## TASK ITEM:
Your job is to set down the stretch of entries that opens with the line containing "intros c. rewrite" and closes with the line containing "assert (∀ g, systick_scale". Keep both end lines, copy each exactly, and add nothing.

## INFORMATION SHOWN:
Lemma change_wants irq s s' i :
  irq_state s !! Z.to_nat irq = Some i → i_enabled i = true → is_irq irq → gic_wf s →
  gic_change (set_pending true) irq s = Ok s' → wants s' irq = true.
Proof.
  intros Hi He Hr W H. unfold gic_change, gic_irq in H.
  rewrite (proj2 (aread_lookup _ _ i)) in H by (split; [apply Hr|done]). cbn [mbind res_bind] in H.
  rewrite awrite_in in H by (rewrite (wf_irqs s W); apply Hr). cbn [mbind res_bind] in H. injection H as <-.
  unfold wants. cbn. rewrite list_lookup_insert_eq by (rewrite (wf_irqs s W); unfold is_irq in Hr; lia).
  cbn. by rewrite He.
Qed.
Lemma pend_wants irq s i :
  gic_inv s → is_irq irq → irq_state s !! Z.to_nat irq = Some i → i_enabled i = true →
  ∃ s', gic_set_pending_private irq s = Ok s' ∧ gic_inv s' ∧ quiet s s' ∧ wants s' irq = true ∧ priority_mask s' = priority_mask s.
Proof.
  intros I Hr Hi He. pose proof (inv_wf s I) as W. destruct (pend_ok irq s I Hr) as (s' & Hp & I' & Q).
  exists s'. split; [done|]. split; [done|]. split; [done|]. unfold gic_set_pending_private, gic_irq in Hp.
  rewrite (proj2 (aread_lookup _ _ i)) in Hp by (split; [apply Hr|done]). cbn [mbind res_bind] in Hp.
  destruct (i_pending i) eqn:Epd.
  - injection Hp as <-. unfold wants. rewrite Hi, He, Epd. done.
  - destruct (gic_change_ok (set_pending true) irq s W Hr) as (s1 & E1 & H1). rewrite E1 in Hp. cbn [mbind res_bind] in Hp.
    pose proof (change_wants irq s s1 i Hi He Hr W E1) as Hw.
    destruct (gic_update_ok s1 (irqs_changed_wf _ _ W H1)) as (c & o & Hu & _). rewrite Hu in Hp. injection Hp as <-.
    split; [exact Hw|]. by destruct H1 as (l & -> & _).
Qed.

(** An enabled pending interrupt that passes the mask and beats the running one drives
    the line. *)
Lemma wants_line irq s :
  gic_inv s → is_irq irq → wants s irq = true → prio_of s irq <= priority_mask s → prio_of s irq < running_priority s →
  parent_irq s = 1 ∧ selected s (current_pending s) ∧ prio_of s (current_pending s) <= prio_of s irq.
Proof.
  intros I Hr Hw Hm Hp. pose proof (inv_outputs s I) as O. unfold update_spec in O. rewrite (wf_on s (inv_wf s I)) in O.
  destruct O as [[Hs Hl]|(_ & _ & Hn)]; [|specialize (Hn irq Hr Hw); lia].
  pose proof Hs as (_ & _ & _ & Hbest). specialize (Hbest irq Hr Hw).
  split; [|split; [done|lia]]. by rewrite Hl, (proj2 (Z.ltb_lt _ _)) by lia.
Qed.

(** An expiry of the SysTick timer interrupts the processor: with its interrupt
    requested, the exception enabled, and of a priority that passes the mask and beats
    the running one, the callback returns, the line to the processor is high and what
    will be acknowledged has at least the priority of SysTick; the count flag is set; and
    the next expiry is armed exactly one period of [reload + 1] cycles after the last one
    (not after the time the callback ran), or the counter is disabled if the reload value
    is 0. *)
Theorem systick_expiry_interrupts sc (s : nvic_state) i :
  gic_inv (gic s) → truth (Z.land (control (systick s)) SYSTICK_TICKINT) = true →
  irq_state (gic s) !! 15%nat = Some i → i_enabled i = true →
  prio_of (gic s) 15 <= priority_mask (gic s) → prio_of (gic s) 15 < running_priority (gic s) →
  ∃ s' ops, systick_timer_tick sc s = Ok (s', ops) ∧
    parent_irq (gic s') = 1 ∧ selected (gic s') (current_pending (gic s')) ∧
    prio_of (gic s') (current_pending (gic s')) <= prio_of (gic s') 15 ∧
    Z.testbit (control (systick s')) 16 = true ∧ gic_inv (gic s') ∧
    let t := s64 (tick (systick s) + u32 (reload (systick s) + 1) * systick_scale sc s) in
    if reload (systick s) =? 0 then ops = [] ∧ Z.testbit (control (systick s')) 0 = false
    else tick (systick s') = t ∧ ops = [(0%nat, Some t)].
Proof.
  intros I Ht Hi He Hm Hp. assert (is_irq 15) as Hr by (unfold is_irq; lia).
  destruct (pend_wants 15 (gic s) i I Hr Hi He) as (g & Hg & I' & Q & Hw & Hmask).
  pose proof (quiet_prio _ _ Q 15) as Hprio.
  destruct (wants_line 15 g I' Hr Hw) as (Hl & Hsel & Hbest);
    [by rewrite Hprio, Hmask|by rewrite Hprio, (q_running_prio _ _ Q)|].
  assert (∀ c, truth (Z.land (Z.lor c SYSTICK_COUNTFLAG) SYSTICK_TICKINT) = truth (Z.land c SYSTICK_TICKINT)) as Hti.
  { intros c. unfold SYSTICK_TICKINT. rewrite !truth_land_bit, Z.lor_spec by lia. unfold SYSTICK_COUNTFLAG.
    rewrite testbit_bit by lia. apply orb_false_r. }
  assert (∀ c, truth (Z.land (Z.lor c SYSTICK_COUNTFLAG) SYSTICK_CLKSOURCE) = truth (Z.land c SYSTICK_CLKSOURCE)) as Hcs.
  { intros c. unfold SYSTICK_CLKSOURCE. rewrite !truth_land_bit, Z.lor_spec by lia. unfold SYSTICK_COUNTFLAG.
    rewrite testbit_bit by lia. apply orb_false_r. }
  assert (∀ c, Z.testbit (Z.lor c SYSTICK_COUNTFLAG) 16 = true) as Hcf.
  { intros c. rewrite Z.lor_spec. apply orb_true_r. }
  assert (∀ g, systick_scale sc (set_gic (set_control s (Z.lor (control (systick s)) SYSTICK_COUNTFLAG)) g) = systick_scale sc s) as Hscale.
  { intros g'. unfold systick_scale. cbn [set_gic set_control set_systick systick control]. by rewrite Hcs. }
  unfold systick_timer_tick. cbn [set_control set_systick systick control]. rewrite Hti, Ht.
  unfold armv7m_nvic_set_pending. cbn [gic set_control set_systick]. change (16 <=? ARMV7M_EXCP_SYSTICK) with false. cbn iota.
  change ARMV7M_EXCP_SYSTICK with 15. rewrite Hg. cbn [mbind res_bind set_gic set_control set_systick systick reload control].
  destruct (Z.eqb_spec (reload (systick s)) 0) as [E|E]; eexists _, _; (split; [reflexivity|]).
  - cbn [set_control set_systick gic systick control]. split_and!; try done.
    + rewrite Z.ldiff_spec, Hcf. done.
    + unfold SYSTICK_ENABLE. rewrite Z.ldiff_spec, testbit_bit by lia. apply andb_false_r.
  - unfold systick_reload. cbn [set_tick set_systick gic systick control tick reload set_gic set_control].
    rewrite Hscale. split_and!; try done. rewrite Z.mul_1_r. by rewrite (s64_small (s64 _)) by apply s64_range.
Qed.

Lemma systick_expiry_interrupts_witness :
  ∃ s' ops, systick_timer_tick 20 (mkNvic gic_example (mkSystick 3 99 100000) 0 0) = Ok (s', ops) ∧
    parent_irq (gic s') = 1 ∧ ops = [(0%nat, Some 200000)].
Proof.
  destruct (gic_started_inv (replicate 32 0) (0x40 :: replicate 63 0) eq_refl eq_refl) as [I _].
  destruct (systick_expiry_interrupts 20 (mkNvic gic_example (mkSystick 3 99 100000) 0 0) (mkIrq true false false false false true))
    as (s' & ops & H & Hl & _ & _ & _ & _ & Hn); [exact I|reflexivity|reflexivity|reflexivity|by vm_compute|by vm_compute|].
  exists s', ops. split; [exact H|]. split; [exact Hl|]. exact (proj2 Hn).
Defined.

(** A run of word writes of the guest, at given times, with the timer. *)
Fixpoint nvic_writes (sc : Z) (ws : list (Z * Z * Z)) (s : nvic_state) (l : timer_list) : res (nvic_state * timer_list) :=
  match ws with
  | [] => Ok (s, l)
  | (now, offset, value) :: ws =>
      '(s, ops) ← gic_dist_writel sc now offset value s;
      nvic_writes sc ws s (fold_left timer_op ops l)
  end.

Lemma reload_now sc now s :
  let t := s64 (now + u32 (reload (systick s) + 1) * systick_scale sc s) in
  systick_reload sc now true s = (set_tick s t, [(0%nat, Some t)]).
Proof. cbn zeta. unfold systick_reload. cbn. by rewrite Z.mul_1_r, (s64_small (s64 _)) by apply s64_range. Qed.

(** The counter is stopped with [t] in its time field, and is enabled. *)
Lemma enable_adds sc now v s :
  control (systick s) = 0 → Z.land v 1 = 1 → tick (systick s) ≠ 0 →
  ∃ s', nvic_write_control sc now v s = (s', [(0%nat, Some (s64 (tick (systick s) + now)))]).
Proof.
  intros Hc Hv Ht. unfold nvic_write_control. rewrite Hc, Z.lxor_0_l. change SYSTICK_ENABLE with 1. rewrite Hv.
  change (truth 1) with true. cbn iota. cbn [set_control set_systick systick tick].
  assert (truth (tick (systick s)) = true) as -> by by apply negb_true_iff, Z.eqb_neq.
  eexists. cbn [set_tick set_systick systick tick]. by rewrite Z.mul_1_r, (s64_small (s64 _)) by apply s64_range.
Qed.

(** The usual way to start SysTick makes its first tick late: a guest that writes
    the reload value, writes the current value and then enables the counter at time [t1]
    gets the first expiry one period after [t0 + t1] instead of one period after [t1],
    because the write of the current value leaves an absolute time in the field that
    enabling takes for the time left. *)
Theorem systick_start_is_late sc (s : nvic_state) t0 t1 r x v l :
  control (systick s) = 0 → 0 <= r < 2 ^ 32 - 1 → 0 < t0 <= t1 → t1 < 2 ^ 60 → Z.land v 1 = 1 → qemu_del_timer 0 l = [] →
  ∃ s', nvic_writes sc [(t0, 0x14, r); (t0, 0x18, x); (t1, 0x10, v)] s l =
    Ok (s', [(0%nat, t0 + t1 + (r + 1) * 1000)]).
Proof.
  intros Hc Hr Ht0 Ht1 Hv Hl. cbn [nvic_writes]. unfold gic_dist_writel. cbn [Z.ltb Z.compare Pos.compare Pos.compare_cont orb].
  set (s1 := set_systick s (control (systick s)) r (tick (systick s))). set (t := t0 + (r + 1) * 1000).
  assert (nvic_writel sc t0 0x14 r s = Ok (s1, [])) as -> by done. cbn [mbind res_bind fold_left].
  assert (nvic_writel sc t0 0x18 x s1 = Ok (set_systick s 0 r t, [(0%nat, Some t)])) as ->.
  { cbn [nvic_writel]. rewrite reload_now. unfold systick_scale. cbn [s1 set_systick systick control reload set_tick set_control tick].
    rewrite Hc. change (truth (Z.land 0 SYSTICK_CLKSOURCE)) with false. cbn iota.
    rewrite (u32_small (r + 1)), s64_small by (unfold is_s64; lia). done. }
  cbn [mbind res_bind fold_left timer_op]. unfold qemu_mod_timer_ns at 1. rewrite Hl. cbn [insert_timer head qemu_timer_expired_ns].
  cbn [nvic_writel]. destruct (enable_adds sc t1 v (set_systick s 0 r t)) as [s' ->]; [done|done|cbn; unfold t; lia|].
  cbn [set_systick systick tick mbind res_bind]. rewrite s64_small by (unfold is_s64, t; lia).
  exists s'. replace (t0 + t1 + (r + 1) * 1000) with (t + t1) by (unfold t; lia). done.
Qed.
(** [C2]: An interrupt does not disturb the program it interrupts, through the whole
    execution loop.  When the NVIC's line is high and the processor, at an address that is
    not magic, with room for a frame on its stack and no request but that of the line (no
    reserved input of the NVIC pending either), looks at its requests, the best pending
    interrupt is taken and its handler runs next.  After any handler that keeps the calling
    convention and ends with a jump to the magic address at a time when no request is
    pending, the loop leaves the block and performs the exception return, which gives every
    register, both stack pointers, the flags and the exception number back, with the
    interrupts in service as before; and if no other interrupt is pending then the
    interrupted program runs next.  (A request that is pending, and not masked, at the
    magic address is taken there instead of the return: [interrupt_at_magic_address].) *)
Theorem interrupt_cycle_transparent c m st :
  irq_requested c → env_wf (env c) → 36 <= reg (env c) 13 → reg (env c) 15 < 0xfffffff0 → (96 < fuel)%nat →
  gic_inv (gic (nvic (env c))) → nested (gic (nvic (env c))) st → parent_irq (gic (nvic (env c))) = 1 →
  (∀ j, j = 0 ∨ 16 <= j < 32 → wants (gic (nvic (env c))) j = false) →
  ∃ r c1 m1, cpu_exec_requests semihosting fuel (c, m) = Ok (Runs_block, (c1, m1)) ∧ taken c r c1 m1 ∧
    ∀ c2 m2, handler_ran (env c1) m1 (env c2) m2 (r :: st) (aligned_sp (reg (env c) 13)) → returning c2 →
      ∃ c2' c3, cpu_exec_inner semihosting fuel (c2, m2) = Ok (Again, (c2', m2)) ∧
        cpu_exec_exception semihosting fuel (c2', m2) = Ok (None, (c3, m2)) ∧
        (∀ n, (n < 16)%nat → reg (env c3) n = reg (env c) n) ∧ same_status (env c3) (env c) ∧
        current_sp (env c3) = current_sp (env c) ∧ other_sp (env c3) = other_sp (env c) ∧
        nested (gic (nvic (env c3))) st ∧
        (parent_irq (gic (nvic (env c3))) = 0 → cpu_exec_inner semihosting fuel (c3, m2) = Ok (Runs_block, (c3, m2))).
Proof.
  intros R W Hsp Hpc Hf I N Hl Hres.
  destruct (requests_taken c m R W Hsp I Hl (or_introl Hpc)) as (c1 & m1 & Hq & Hdo & T).
  destruct (v7m_interrupt_transparent semihosting fuel (env c) m st W Hsp Hf I N Hl Hres)
    as (r & e1 & m1' & Hdo' & Hsel & Hv & _ & _ & _ & Hback).
  rewrite Hdo in Hdo'. injection Hdo' as <- <-. set (r0 := current_pending _) in T.
  assert (r = r0) as ->.
  { apply (selected_vector _ _ _ Hres Hsel (tk_selected _ _ _ _ T)). by rewrite <- Hv, (tk_vector _ _ _ _ T). }
  exists r0, c1, m1. split; [done|]. split; [done|]. intros c2 m2 Hran Rt.
  destruct (Hback _ _ Hran) as (e3 & Hex & Hregs & Hst & Hcur & Hoth & _ & N3).
  destruct (exception_exit c2 m2 e3 (rt_request c2 Rt) Hex) as (c3 & Hc3 & He3 & Hx3 & Hq3).
  exists (set_index c2 EXCP_EXCEPTION_EXIT), c3. rewrite He3 in *. split_and!; try done.
  - by apply inner_returns.
  - intros Hlow. unfold cpu_exec_inner, cpu_exec_requests. rewrite (Hq3 Hlow). cbn [truth Z.eqb negb].
    unfold check_exit. rewrite Hx3, (rt_exit c2 Rt). cbn [truth Z.eqb negb mbind res_bind]. rewrite He3, Hregs by lia.
    by rewrite (proj2 (Z.leb_gt _ _) Hpc).
Qed.

(** [C8]: A SysTick expiry wakes a sleeping processor and runs a handler: with the
    interrupt requested, enabled, and of a priority that passes, after the timer's
    callback [cpu_exec] finds work (which ends the sleep of the accounting), clears
    [halted], and takes an interrupt of at least SysTick's priority; its handler is the
    next code to run. *)
Theorem systick_wakes_cpu sc pm now c m s i :
  env_wf (env c) → 36 <= reg (env c) 13 → reg (env c) 15 < 0xfffffff0 →
  v7m_halted c = 1 → request c = 0 → exit_request c = 0 → Z.testbit (singlestep_enabled c) 1 = false →
  let n := nvic (env c) in
  gic_inv (gic n) → truth (Z.land (control (systick n)) SYSTICK_TICKINT) = true →
  irq_state (gic n) !! 15%nat = Some i → i_enabled i = true →
  prio_of (gic n) 15 <= priority_mask (gic n) → prio_of (gic n) 15 < running_priority (gic n) →
  ∃ c1 ops c2 r c3 m3, cpu_systick sc c = Ok (c1, ops) ∧
    cpu_exec_start pm now c1 s = (None, c2, stop_sleep_cycle_count pm now s) ∧ v7m_halted c2 = 0 ∧
    cpu_exec_requests semihosting fuel (c2, m) = Ok (Runs_block, (c3, m3)) ∧ taken c2 r c3 m3 ∧
    prio_of (gic (nvic (env c2))) r <= prio_of (gic (nvic (env c2))) 15.
Proof.
  intros W Hsp Hpc Hh Hr Hx Hss n I Ht Hi He Hm Hp.
  destruct (systick_expiry_interrupts sc n i I Ht Hi He Hm Hp) as (n' & ops & Hn & Hl & Hsel & Hbest & _ & I' & _).
  unfold cpu_systick. fold n. rewrite Hn. cbn [mbind res_bind]. rewrite nvic_line_ok. cbn [env set_env set_nvic nvic].
  rewrite Hl. cbn [truth Z.eqb negb mbind res_bind request set_env]. rewrite Hr.
  change (Z.lor 0 CPU_INTERRUPT_HARD) with 2.
  set (c1 := set_request _ 2). exists c1, ops, (set_index (set_halted c1 0) (-1)).
  destruct (requests_taken (set_index (set_halted c1 0) (-1)) m) as (c3 & m3 & Hq & _ & T); try done.
  - destruct W. by constructor.
  - by left.
  - eexists _, c3, m3. split; [reflexivity|]. split; [|done].
    unfold cpu_exec_start. cbn [v7m_halted c1 set_request set_env]. by rewrite Hh.
Qed.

## WRITTEN SOLUTION:
  { intros c. rewrite Z.lor_spec. apply orb_true_r. }
  assert (∀ g, systick_scale sc (set_gic (set_control s (Z.lor (control (systick s)) SYSTICK_COUNTFLAG)) g) = systick_scale sc s) as Hscale.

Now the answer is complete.